Artist Robert Barry famously stated, “I use words because they speak out to the viewer. Words come from us. We can relate to them. they bridge the gap between the viewer and the piece.” This quote highlights his profound connection to language as an artistic medium.
Words like “Remind,” “Wonder,” “Somehow,” “Hidden,” “Another,” “Urgent,” and “Believe,” “Familiar,” “Conflict,” “Intimate” adorn the walls of Galleria Alfonso Artiaco. The gallery, which relocated late last year from Piazzetta Nilo to Piazza dei Martiri—a vibrant hub for Neapolitan contemporary art—is currently hosting “Another Time.” This sixth solo exhibition with the gallery features the work of New York artist Robert Barry, who recently celebrated his 90th birthday, and runs until May 2nd.
Robert Barry: The Versatility of Words
The exhibition traces Barry’s minimalist and conceptual artistic journey, which began with his experimental phase in the 1960s. By the late 1970s and especially throughout the 1980s, language emerged as the definitive expressive form that would characterize his entire body of work.

The installation “Untitled,” created specifically for this exhibition, echoes the “Untitled Ceiling Installation for the Madre Museum” from 2013, sharing similar intentions and, in part, formats. Here, too, the museum-scale room allows for a play of contrasting words across two distant, opposing walls. However, unlike the earlier version where words tended to overlap, in this current piece, words like “Somewere” (sic) or “Wonder” vividly emerge or recede on the back wall as one enters the gallery. On the opposite wall, other words, rendered in red, are only partially visible but can be mentally completed despite their truncation, as seen with “Conflict.”

Barry’s enduring versatility in employing conceptual art through his installations underscores how language remains a profoundly powerful communication tool, cyclically adapting to the era in which it is manipulated.
Interspersed among the various “Untitled” works are a series of Barry’s pieces that transform “Another Time” into a comprehensive retrospective. These range from his historical 1969 work, created for “557,087”—the inaugural concept art exhibition organized by Lucy Lippard at the Seattle Art Museum Pavilion—to more recent “Untitled” series. In some, tone-on-tone words are barely legible against the light, while in others, colorful words are arranged in diverse orientations across the surface.
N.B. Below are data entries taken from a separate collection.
(** * Hybrid GA for task scheduling: a shallow embedding of the optimiser

    The Python sources embedded here are [ga_fitness.py], [ga_crossover.py],
    [ga_mutation.py], [ga_local_search.py], [ga_simulated_annealing.py],
    [ga_selection.py], [ga_initialization.py], [ga_main.py] (the fitness
    cache, [evolve_population] and [validate_schedule]) and [ga_island.py]
    (ring migration).

    Conventions of the embedding.
    - Python [float]s are exact rationals ([Qc]) extended with the two
      infinities and NaN ([pyfloat]); rounding is not modelled.  Python
      raises [ZeroDivisionError] on a float division by zero, and so does
      the model.
    - Python exceptions are the [Raise] results of an error monad.
    - The ambient [random] module is an explicit source of raw draws that
      every randomised operation threads through.
    - Dictionaries are [gmap]s; solutions are lists of
      [(task_id, student_id, start_time)] tuples. *)

From Stdlib Require Import QArith Qcanon Lqa.
From stdpp Require Import gmap strings list fin_maps numbers sorting.

#[local] Set Warnings "-clear-no-such-hyp".

Local Open Scope Qc_scope.

(** ** Python values *)

Inductive exn :=
  KeyError | IndexError | ValueError | ZeroDivisionError | AttributeError.

Inductive result (A : Type) :=
  | Ok (a : A)
  | Raise (e : exn).
Arguments Ok {A} a.
Arguments Raise {A} e.

Definition rbind {A B} (m : result A) (k : A → result B) : result B :=
  match m with
  | Ok a => k a
  | Raise e => Raise e
  end.

Global Instance result_ret : MRet result := @Ok.
Global Instance result_bind : MBind result := λ A B k m, rbind m k.

Definition is_ok {A} (r : result A) : bool :=
  match r with Ok _ => true | Raise _ => false end.

(** [foldlM]: a [for] loop whose body may raise. *)
Fixpoint for_each {A S} (body : S → A → result S) (l : list A) (s : S) : result S :=
  match l with
  | [] => Ok s
  | x :: l' => s' ← body s x ; for_each body l' s'
  end.

Fixpoint mapM {A B} (f : A → result B) (l : list A) : result (list B) :=
  match l with
  | [] => Ok []
  | x :: l' => y ← f x ; ys ← mapM f l' ; Ok (y :: ys)
  end.

(** Floats: finite rationals, [float('inf')], [-inf] and NaN. *)
Inductive pyfloat := Fin (q : Qc) | PInf | NInf | NaN.

Global Instance pyfloat_eq_dec : EqDecision pyfloat.
Proof. solve_decision. Defined.

Definition Qc_ltb (x y : Qc) : bool := bool_decide (x < y).
Definition Qc_eqb (x y : Qc) : bool := bool_decide (x = y).
Definition Qc_leb (x y : Qc) : bool := bool_decide (x ≤ y).

(** [x < y] on floats: false as soon as a NaN is involved. *)
Definition flt (x y : pyfloat) : bool :=
  match x, y with
  | NaN, _ | _, NaN => false
  | Fin a, Fin b => Qc_ltb a b
  | NInf, NInf => false
  | NInf, _ => true
  | _, NInf => false
  | PInf, _ => false
  | Fin _, PInf => true
  end.

Definition fgt (x y : pyfloat) : bool := flt y x.

(** [x <= y] on floats. *)
Definition fle (x y : pyfloat) : bool :=
  match x, y with
  | NaN, _ | _, NaN => false
  | Fin a, Fin b => negb (Qc_ltb b a)
  | NInf, _ => true
  | _, PInf => true
  | _, NInf => false
  | PInf, _ => false
  end.

Definition fneg (x : pyfloat) : pyfloat :=
  match x with
  | Fin a => Fin (- a)
  | PInf => NInf
  | NInf => PInf
  | NaN => NaN
  end.

Definition fadd (x y : pyfloat) : pyfloat :=
  match x, y with
  | NaN, _ | _, NaN => NaN
  | Fin a, Fin b => Fin (a + b)
  | PInf, NInf | NInf, PInf => NaN
  | PInf, _ | _, PInf => PInf
  | NInf, _ | _, NInf => NInf
  end.

Definition fsub (x y : pyfloat) : pyfloat := fadd x (fneg y).

Definition sign_inf (pos : bool) : pyfloat := if pos then PInf else NInf.

Definition fmul (x y : pyfloat) : pyfloat :=
  match x, y with
  | NaN, _ | _, NaN => NaN
  | Fin a, Fin b => Fin (a * b)
  | Fin a, PInf | PInf, Fin a =>
      if Qc_eqb a 0 then NaN else sign_inf (Qc_ltb 0 a)
  | Fin a, NInf | NInf, Fin a =>
      if Qc_eqb a 0 then NaN else sign_inf (Qc_ltb a 0)
  | PInf, PInf | NInf, NInf => PInf
  | PInf, NInf | NInf, PInf => NaN
  end.

(** [x / y]: Python raises on a zero divisor whatever the dividend is. *)
Definition fdiv (x y : pyfloat) : result pyfloat :=
  match y with
  | Fin b =>
      if Qc_eqb b 0 then Raise ZeroDivisionError
      else match x with
           | Fin a => Ok (Fin (a / b))
           | PInf => Ok (sign_inf (Qc_ltb 0 b))
           | NInf => Ok (sign_inf (Qc_ltb b 0))
           | NaN => Ok NaN
           end
  | NaN => Ok NaN
  | PInf | NInf =>
      match x with
      | Fin _ => Ok (Fin 0)
      | _ => Ok NaN
      end
  end.

(** Division of two finite floats. *)
Definition qdiv (a b : Qc) : result Qc :=
  if Qc_eqb b 0 then Raise ZeroDivisionError else Ok (a / b).

Definition Qc_of_nat (n : nat) : Qc := Qc_of_Z (Z.of_nat n).

(** The float literal [n/d]. *)
Definition qc (n : Z) (d : positive) : Qc := Q2Qc (n # d).

(** [sum(...)]: left to right from 0. *)
Definition py_sum (l : list Qc) : Qc := foldl Qcplus 0 l.

Definition Qc_max (a b : Qc) : Qc := if Qc_ltb a b then b else a.
Definition Qc_min (a b : Qc) : Qc := if Qc_ltb b a then b else a.

(** [max(...)] and [min(...)] of an iterable: [ValueError] when it is empty. *)
Definition py_max (l : list Qc) : result Qc :=
  match l with
  | [] => Raise ValueError
  | x :: l' => Ok (foldl Qc_max x l')
  end.

Definition py_min (l : list Qc) : result Qc :=
  match l with
  | [] => Raise ValueError
  | x :: l' => Ok (foldl Qc_min x l')
  end.

(** [int(x)]: truncation towards zero. *)
Definition py_int (x : Qc) : Z := Z.quot (Qnum x) (Zpos (Qden x)).

(** [round(x)]: to the nearest integer, ties to the even one. *)
Definition py_round (x : Qc) : Z :=
  let n := Qnum x in
  let d := Zpos (Qden x) in
  let f := Z.div n d in
  let r2 := (2 * Z.modulo n d)%Z in
  if (r2 <? d)%Z then f
  else if (d <? r2)%Z then (f + 1)%Z
  else if Z.even f then f else (f + 1)%Z.

(** ** The data model *)

(** A start time is stored either as a float or as the string [str(x)] of
    one; [float(...)] reads both. *)
Inductive pynum := PyFloat (x : Qc) | PyStr (x : Qc).

Definition float (v : pynum) : Qc :=
  match v with PyFloat x | PyStr x => x end.

Definition str (x : Qc) : pynum := PyStr x.

Global Instance pynum_eq_dec : EqDecision pynum.
Proof. solve_decision. Defined.

Global Instance pynum_countable : Countable pynum.
Proof.
  refine (inj_countable'
    (λ v, match v with PyFloat x => inl x | PyStr x => inr x end)
    (λ s, match s with inl x => PyFloat x | inr x => PyStr x end) _).
  by intros [].
Defined.

Record task := Task {
  estimated_time : Qc;
  dependencies : list string;
  skill_requirements : gmap string Qc
}.

Record student := Student {
  skills : gmap string Qc
}.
This “play on words” reveals how individual space communicates with collective space through a dynamic perceptual exchange that blends semantic distances and proximities. Barry skillfully utilizes space and void within his installations to forge new relationships between the artworks, perceptible as both visual and internal reverberations. These echoes resonate with his own words from June 1969: “ALL THE THINGS I KNOW BUT OF WHICH I AM NOT AT THE MOMENT THINKING.”
Glen Rubsamen’s Suspended Landscapes
In the more intimate room of Galleria Artiaco, an exhibition by Glen Rubsamen, titled “Sorry, Wrong Number,” presents a series of views from his hometown of Los Angeles. While these images depict a contemporary urban landscape that should feel familiar, they evoke a sense of disorientation, as if one is encountering a world that is uninhabited but not abandoned.
Rubsamen’s paintings, characterized by their typical photographic cropping, feature two main protagonists: on one side, a sunset-tinged landscape, perpetually shadowed and enveloped in a twilight glow that creates an almost artificial tension; on the other, assertive billboards that seem to convey messages far beyond simple advertisement.

Initially, phrases like “Your ‘logo’ would look great on here” and colorful signs advertising milk, liquor, and gas, featuring sequences of numbers and large, blocky characters that fill the entire advertising space, might seem innocuous. However, they gradually reveal a dominant, somewhat intimidating nature. The viewer’s low vantage point, from which these signs are read, further suggests a position of subjugation or, at the very least, media control that charmingly monopolizes not only the available physical space but also the individually perceived space.

Through this finely ironic series, Rubsamen once again masterfully instills doubt about the intentions of an increasingly intrusive society. He spotlights subtle details that encourage viewers to move beyond a passive interpretation of reality.